Un romanzo, primo volume della trilogia di Bois Sauvage, che presenta con grande bravura la scrittura e lo stile della Ward, capace di unire versi poetici di riflessione di Esch al linguaggio scurrile e tipicamente del luogo.
Uno stile dove vanno apprezzati i silenzi e le innocenti tranquillità, che a volte risultano eccessivi distogliendo l’attenzione, della vita di campagna e il ritmo che accelera nel finale e nell’evento che galleggia astratto per tutta la durata del romanzo.
Un finale drammatico ma carico di speranza, una storia che cattura e coinvolge con l’assenza di filtri ed eleganza fittizia, una trama a cui la letteratura moderna americana ci ha abituati (e che ricorda vagamente le descrizioni e i modi della trilogia di Grouse County) in un contesto di attesa e paura, di ostilità e grande peso emotivo.
“Questo bambino ce l’ha un padre Esch” Mi tende la mano grande e morbida, morbida come le piante dei piedi, forse, e mi aiuta ad alzarmi. “Questo bambino ha un sacco di padri”. Cerco di sorridere.
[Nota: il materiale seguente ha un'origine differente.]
(** ** The effects of a request by kind *)

Definition is_engine (e : event) : bool :=
  match e with Claimed _ _ | Finished _ _ _ _ _ | Released _ => true | _ => false end.
Definition is_answer (e : event) : bool :=
  match e with Replied _ | Forwarded _ _ => true | _ => false end.
Definition engine_events (l : list event) : list event := List.filter is_engine l.
Definition answers (l : list event) : list event := List.filter is_answer l.
Lemma engine_events_app l l' : engine_events (l ++ l') = (engine_events l ++ engine_events l')%list.
Proof. apply List.filter_app. Qed.
Lemma answers_app l l' : answers (l ++ l') = (answers l ++ answers l')%list.
Proof. apply List.filter_app. Qed.

(** A claim is settled when it was refused, or when what it started is finished or
    released; a request that claims nothing has nothing to settle. *)
Inductive settled : list event -> Prop :=
| settled_none : settled []
| settled_refused k o : o <> New -> settled [Claimed k o]
| settled_finished k h code pairs body : settled [Claimed k New; Finished k h code pairs body]
| settled_released k : settled [Claimed k New; Released k].

(** The state of a request's key: it has none; it holds the one it claimed; or all is
    settled, and logging will not touch it again. *)
Definition clean (s : state) : Prop :=
  engine_events (log s) = [] /\ idempotency_key (ctx s) = None /\
  is_replay (ctx s) || is_mode_b_terminated (ctx s) = false.
Definition held (k : string) (s : state) : Prop :=
  engine_events (log s) = [Claimed k New] /\ idempotency_key (ctx s) = Some k /\
  is_replay (ctx s) || is_mode_b_terminated (ctx s) = false.
Definition over (s : state) : Prop :=
  settled (engine_events (log s)) /\ (idempotency_key (ctx s) = None \/ is_mode_b_terminated (ctx s) = true).
Definition open_key (s : state) : Prop := clean s \/ exists k, held k s.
Ho gli occhi umidi. Il sale in gola. “E non dimenticare che tu hai me, sempre.”
Jesmyn Ward:
Nata a DeLisle, Mississippi, nel 1977, è professoressa associata di scrittura creativa all’Università Tulane di New Orleans.
Dopo essere stata vittima di bullismo alla scuola pubblica, prosegue i propri studi prima all’Università di Stanford dove ottiene un Bachelor of Arts ed un Master of Arts, quindi all’Università del Michigan dove riceve un Master of Fine Arts.
Esordisce nella narrativa nel 2008 con il romanzo Where the Line Bleeds ed in seguito pubblica un saggio sulla discriminazione razziale, un memoir riguardante alcune tragedie familiari ed altri due romanzi ancora inediti in Italia.
Con le vittorie (nel 2011 con Salvage the Bones e nel 2017 con Sing, Unburied, Sing) di due National Book Award, detiene il primato di unica donna a vincere il premio due volte.